Records excerpted from a collection:
================================

(* ===== verification/KernelApi.v ===== *)
(** * Kernel API types

    [kernel/crates/cy-kernel-api/src] and the public adapter facts of
    [contracts/rust/cy-kernel-contract/src/adapter.rs]: provider errors, lease
    requests and leases of the resource ledger, inventory snapshots, runtime
    evidence, journal records and the authority call context. *)
From stdpp Require Import base gmap strings list sorting pretty.
From Stdlib Require Import Ascii Lia ZifyBool ZifyN.
From S2P Require Import Prelude Validation Contract.

(** ** Provider errors and host facts ([adapter.rs]) *)
Record ProviderError := provider_error {
  pe_adapter_id : string;
  pe_reason_code : string;
  pe_message : string;
}.
#[export] Instance ProviderError_eq_dec : EqDecision ProviderError.
Proof. solve_decision. Defined.

Inductive EnforcementMode := EHard | ESoft | EVisibilityOnly | EObserveOnly | EUnenforced.
#[export] Instance EnforcementMode_eq_dec : EqDecision EnforcementMode.
Proof. solve_decision. Defined.

Record CapabilityFact := mk_fact {
  fact_name : string;
  fact_available : bool;
  fact_required : bool;
  fact_detail : string;
}.
#[export] Instance CapabilityFact_eq_dec : EqDecision CapabilityFact.
Proof. solve_decision. Defined.

Record EnforcementReport := mk_enforcement_report {
  enf_resource_kind : string;
  enf_mode : EnforcementMode;
  enf_adapter_id : string;
  enf_reason_code : string;
}.
#[export] Instance EnforcementReport_eq_dec : EqDecision EnforcementReport.
Proof. solve_decision. Defined.

Record NodeCapabilities := mk_node_capabilities {
  nc_ready : bool;
  nc_facts : list CapabilityFact;
  nc_enforcement : list EnforcementReport;
}.
#[export] Instance NodeCapabilities_eq_dec : EqDecision NodeCapabilities.
Proof. solve_decision. Defined.

Record InventorySnapshot := mk_inventory {
  inv_generation : N;
  inv_resources : list Resource;
  inv_capabilities : NodeCapabilities;
}.

(** ** Leases of the resource ledger ([lease.rs]) *)
Record CgroupLimits := mk_limits {
  lim_cpu_max_millicores : option N;
  lim_memory_max_bytes : option N;
  lim_cpuset_cpus : option string;
}.
#[export] Instance CgroupLimits_eq_dec : EqDecision CgroupLimits.
Proof. solve_decision. Defined.
Definition CgroupLimits_default : CgroupLimits := mk_limits None None None.

Inductive RLeaseState :=
| Active | Releasing | Released | Expired | Revoked | Failed | Quarantined.
#[export] Instance RLeaseState_eq_dec : EqDecision RLeaseState.
Proof. solve_decision. Defined.

Record ResourceRequest := mk_request {
  rq_lease_name : string;
  rq_expected_inventory_generation : N;
  rq_holder : Identity;
  rq_query : ResourceQuery;
  rq_expires_at_unix_ms : option N;
  rq_limits : CgroupLimits;
}.

Record ResourceAllocation := mk_allocation {
  al_allocation_id : string;
  al_resource : Identity;
  al_granted_capacity : gmap string Quantity;
  al_enforcement : EnforcementMode;
}.
#[export] Instance ResourceAllocation_eq_dec : EqDecision ResourceAllocation.
Proof. solve_decision. Defined.

Record ResourceLease := mk_resource_lease {
  rl_name : string;
  rl_generation : N;
  rl_state : RLeaseState;
  rl_holder : Identity;
  rl_allocations : list ResourceAllocation;
  rl_inventory_generation : N;
  rl_fence_token : N;
  rl_expires_at_unix_ms : option N;
  rl_limits : CgroupLimits;
}.
#[export] Instance ResourceLease_eq_dec : EqDecision ResourceLease.
Proof. solve_decision. Defined.

(** Field assignments [lease.state = s], [lease.fence_token = f] and
    [lease.expires_at_unix_ms = e]. *)
Definition set_state (s : RLeaseState) (l : ResourceLease) : ResourceLease :=
  mk_resource_lease (rl_name l) (rl_generation l) s (rl_holder l) (rl_allocations l)
    (rl_inventory_generation l) (rl_fence_token l) (rl_expires_at_unix_ms l) (rl_limits l).
Definition set_fence (f : N) (l : ResourceLease) : ResourceLease :=
  mk_resource_lease (rl_name l) (rl_generation l) (rl_state l) (rl_holder l) (rl_allocations l)
    (rl_inventory_generation l) f (rl_expires_at_unix_ms l) (rl_limits l).
Definition set_expiry (e : option N) (l : ResourceLease) : ResourceLease :=
  mk_resource_lease (rl_name l) (rl_generation l) (rl_state l) (rl_holder l) (rl_allocations l)
    (rl_inventory_generation l) (rl_fence_token l) e (rl_limits l).

Definition allocated_ids (l : ResourceLease) : list string :=
  (fun a => ident_id (al_resource a)) <$> rl_allocations l.

(** ** Namespaces and call contexts ([authority.rs]) *)
Definition DEFAULT_NAMESPACE : string := "default".

(** [NamespaceId(String)]; its derived [Ord] and equality are the string's. *)
Definition NamespaceId : Type := string.
Definition NamespaceId_default : NamespaceId := DEFAULT_NAMESPACE.

Definition namespace_byte (byte : ascii) : bool :=
  is_ascii_alphanumeric byte || bool_decide (byte = "."%char) || bool_decide (byte = "_"%char)
  || bool_decide (byte = "-"%char).

Definition NamespaceId_new (value : string) : result Rejection NamespaceId :=
  if bool_decide (value = "") || (128 <? byte_len value)%N || negb (forallb namespace_byte (bytes value))
  then Err (mk_rejection "NAMESPACE_INVALID"
         "namespace must contain 1..=128 ASCII alphanumeric, '.', '_' or '-' bytes")
  else Ok value.

Record ObjectRef := mk_object {
  obj_namespace : NamespaceId;
  obj_identity : Identity;
}.
#[export] Instance ObjectRef_eq_dec : EqDecision ObjectRef.
Proof. solve_decision. Defined.
#[export] Program Instance ObjectRef_countable : Countable ObjectRef :=
  inj_countable' (fun o => (obj_namespace o, obj_identity o)) (fun p => mk_object p.1 p.2) _.
Next Obligation. by intros []. Qed.
#[export] Program Instance ObjectRef_ordered : Ordered ObjectRef := {|
  compare i j := compare (obj_namespace i : string, obj_identity i) (obj_namespace j : string, obj_identity j);
|}.
Next Obligation. intros [] []. rewrite compare_eq. naive_solver. Qed.
Next Obligation. intros. apply compare_antisym. Qed.
Next Obligation. intros x y z. apply compare_lt_trans. Qed.

Record AuthorityCallContext := mk_context {
  ctx_contract : ContractRevision;
  ctx_namespace : NamespaceId;
  ctx_request_id : string;
  ctx_idempotency_key : string;
}.

Definition AuthorityCallContext_validate_for (c : AuthorityCallContext) (local : ContractRevision)
    : result Rejection unit :=
  if negb (bool_decide (ContractRevision_negotiate local (ctx_contract c) = Some (ctx_contract c))) then
    Err (mk_rejection "CONTRACT_INCOMPATIBLE"
           "authority call did not use a revision selected by this Kernel")
  else if bool_decide (ctx_request_id c = "") && bool_decide (ctx_idempotency_key c = "") then
    Err (mk_rejection "REQUEST_ID_REQUIRED"
           "authority call requires request_id or idempotency_key")
  else _ ← NamespaceId_new (ctx_namespace c); Ok tt.

Definition object_ref (c : AuthorityCallContext) (identity : Identity) : ObjectRef :=
  mk_object (ctx_namespace c) identity.
Definition effective_idempotency_key (c : AuthorityCallContext) : string :=
  if bool_decide (ctx_idempotency_key c = "") then ctx_request_id c else ctx_idempotency_key c.

(** ** Launch plans and bindings ([launch.rs], [adapter.rs]); a path is its
    UTF-8 bytes, a duration a number of nanoseconds. *)
Record LaunchPlan := mk_plan {
  plan_instance_name : string;
  plan_executable : string;
  plan_args : list string;
  plan_environment : gmap string string;
  plan_cgroup_name : string;
  plan_limits : CgroupLimits;
  plan_working_dir : option string;
  plan_transport_socket : option string;
}.
#[export] Instance LaunchPlan_eq_dec : EqDecision LaunchPlan.
Proof. solve_decision. Defined.

Record VerifiedInstallation := mk_installation {
  vi_installation_name : string;
  vi_manifest_digest : string;
  vi_artifact_digest : string;
  vi_verified_signature_identity : string;
}.
Record ResolvedLaunchPlan := mk_resolved {
  resolved_installation : VerifiedInstallation;
  resolved_plan : LaunchPlan;
}.

Record DeviceNode := mk_node {
  node_path : string;
  node_major : option N;
  node_minor : option N;
  node_required : bool;
}.
#[export] Instance DeviceNode_eq_dec : EqDecision DeviceNode.
Proof. solve_decision. Defined.

Record DeviceBinding := mk_binding {
  bind_resource_id : string;
  bind_nodes : list DeviceNode;
  bind_environment : gmap string string;
  bind_joinable_environment_keys : gset string;
  bind_required_gids : list N;
  bind_enforcement : EnforcementMode;
  bind_adapter_id : string;
  bind_reason_code : string;
}.
#[export] Instance DeviceBinding_eq_dec : EqDecision DeviceBinding.
Proof. solve_decision. Defined.

(** ** Processes ([runtime.rs]) *)
Record ProcessHandle := mk_handle {
  ph_pid : N;
  ph_cgroup_path : string;
  ph_start_time_ticks : option N;
  ph_transport_socket : option string;
}.
#[export] Instance ProcessHandle_eq_dec : EqDecision ProcessHandle.
Proof. solve_decision. Defined.

Record RuntimeProcessEvidence := mk_evidence {
  rpe_cgroup_name : string;
  rpe_pid : N;
  rpe_start_time_ticks : N;
}.
#[export] Instance RuntimeProcessEvidence_eq_dec : EqDecision RuntimeProcessEvidence.
Proof. solve_decision. Defined.

(** [Path::file_name]: the last component, if it is a normal one; empty and
    ["."] components do not count. *)
Definition split_byte (sep : ascii) (bs : list ascii) : list (list ascii) :=
  foldr (fun c acc => if decide (c = sep) then [] :: acc
                      else match acc with [] => [[c]] | part :: rest => (c :: part) :: rest end)
    [[]] bs.
Definition file_name (path : string) : option string :=
  let parts := filter (fun p : list ascii => p <> [] /\ p <> bytes ".") (split_byte "/" (bytes path)) in
  match last parts with
  | Some part => if decide (part = bytes "..") then None else Some (of_bytes part)
  | None => None
  end.

Definition recovery_evidence (h : ProcessHandle) : result ProviderError RuntimeProcessEvidence :=
  cgroup_name ← ok_or (provider_error "process-runtime" "RECOVERY_EVIDENCE_INVALID"
                         "process cgroup path has no safe final component") (file_name (ph_cgroup_path h));
  start_time_ticks ← ok_or (provider_error "process-runtime" "RECOVERY_EVIDENCE_UNAVAILABLE"
                         "process start time is required to defend against PID reuse")
                       (ph_start_time_ticks h);
  if (ph_pid h =? 0)%N then
    Err (provider_error "process-runtime" "RECOVERY_EVIDENCE_INVALID" "process PID must be non-zero")
  else Ok (mk_evidence cgroup_name (ph_pid h) start_time_ticks).

Record ProcessCondition := mk_condition {
  pc_reason_code : string;
  pc_summary : string;
}.
#[export] Instance ProcessCondition_eq_dec : EqDecision ProcessCondition.
Proof. solve_decision. Defined.

Record CleanupReport := mk_cleanup {
  cr_complete : bool;
  cr_exit_code : option Z;
  cr_oom_killed : bool;
  cr_conditions : list ProcessCondition;
  cr_reason_code : string;
}.
#[export] Instance CleanupReport_eq_dec : EqDecision CleanupReport.
Proof. solve_decision. Defined.

Record StopRequest := mk_stop_request {
  sr_grace_period : N;
  sr_immediate : bool;
}.

(** ** Journal and event records ([journal.rs]) *)
Inductive RuntimeJournalEvent :=
| KernelStarted | LeaseAcquired | LeaseReleaseStarted | LeaseReleased | LeaseRevoked | FenceAdvanced
| InstanceLaunching | InstanceLaunched | InstanceTerminated | InstanceCleanupFailed | WatchdogReaped
| WorkerLost | OperationLost | EndpointRevoked.
#[export] Instance RuntimeJournalEvent_eq_dec : EqDecision RuntimeJournalEvent.
Proof. solve_decision. Defined.

Record RuntimeJournalRecord := mk_journal_record {
  rj_event : RuntimeJournalEvent;
  rj_node_id : string;
  rj_node_epoch : N;
  rj_instance_name : option string;
  rj_lease_name : option string;
  rj_fence_token : option N;
  rj_reason_code : string;
  rj_runtime_evidence : option RuntimeProcessEvidence;
}.
#[export] Instance RuntimeJournalRecord_eq_dec : EqDecision RuntimeJournalRecord.
Proof. solve_decision. Defined.

Record DurableEventRecord := mk_durable {
  der_namespace : string;
  der_event : Event;
}.
#[export] Instance DurableEventRecord_eq_dec : EqDecision DurableEventRecord.
Proof. solve_decision. Defined.

(** ** Reconciliation results ([authority.rs]) *)
Inductive ProviderReconcileAction :=
| Noop
| RefreshResource (i : Identity)
| MarkWorkerLost (i : Identity)
| RevokeLease (i : Identity)
| TerminateStaleWorker (i : Identity)
| RestartWorker (i : Identity)
| MarkOperationLost (i : Identity)
| RevokeEndpoint (i : Identity).
#[export] Instance ProviderReconcileAction_eq_dec : EqDecision ProviderReconcileAction.
Proof. solve_decision. Defined.

Record ProviderReconcileResult := mk_reconcile_result {
  prr_provider : Identity;
  prr_snapshot_generation : N;
  prr_actions : list ProviderReconcileAction;
}.

Record AuthoritySnapshot := mk_authority_snapshot {
  as_source : Identity;
  as_cursor : EventCursor;
  as_providers : list Provider;
  as_workers : list Worker;
  as_leases : list Lease;
  as_operations : list Operation;
  as_endpoints : list Endpoint;
  as_endpoint_grants : list EndpointGrant;
}.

================================

> [EXERCISE REQUIREMENTS]
What the task asks for is a word-for-word repeat of the lines above, from the first through the one containing "#[export] Instance EnforcementReport_eq_dec".

> [RESULT OF THIS EXERCISE]
(* ===== verification/KernelApi.v ===== *)
(** * Kernel API types

    [kernel/crates/cy-kernel-api/src] and the public adapter facts of
    [contracts/rust/cy-kernel-contract/src/adapter.rs]: provider errors, lease
    requests and leases of the resource ledger, inventory snapshots, runtime
    evidence, journal records and the authority call context. *)
From stdpp Require Import base gmap strings list sorting pretty.
From Stdlib Require Import Ascii Lia ZifyBool ZifyN.
From S2P Require Import Prelude Validation Contract.

(** ** Provider errors and host facts ([adapter.rs]) *)
Record ProviderError := provider_error {
  pe_adapter_id : string;
  pe_reason_code : string;
  pe_message : string;
}.
#[export] Instance ProviderError_eq_dec : EqDecision ProviderError.
Proof. solve_decision. Defined.

Inductive EnforcementMode := EHard | ESoft | EVisibilityOnly | EObserveOnly | EUnenforced.
#[export] Instance EnforcementMode_eq_dec : EqDecision EnforcementMode.
Proof. solve_decision. Defined.

Record CapabilityFact := mk_fact {
  fact_name : string;
  fact_available : bool;
  fact_required : bool;
  fact_detail : string;
}.
#[export] Instance CapabilityFact_eq_dec : EqDecision CapabilityFact.
Proof. solve_decision. Defined.

Record EnforcementReport := mk_enforcement_report {
  enf_resource_kind : string;
  enf_mode : EnforcementMode;
  enf_adapter_id : string;
  enf_reason_code : string;
}.
#[export] Instance EnforcementReport_eq_dec : EqDecision EnforcementReport.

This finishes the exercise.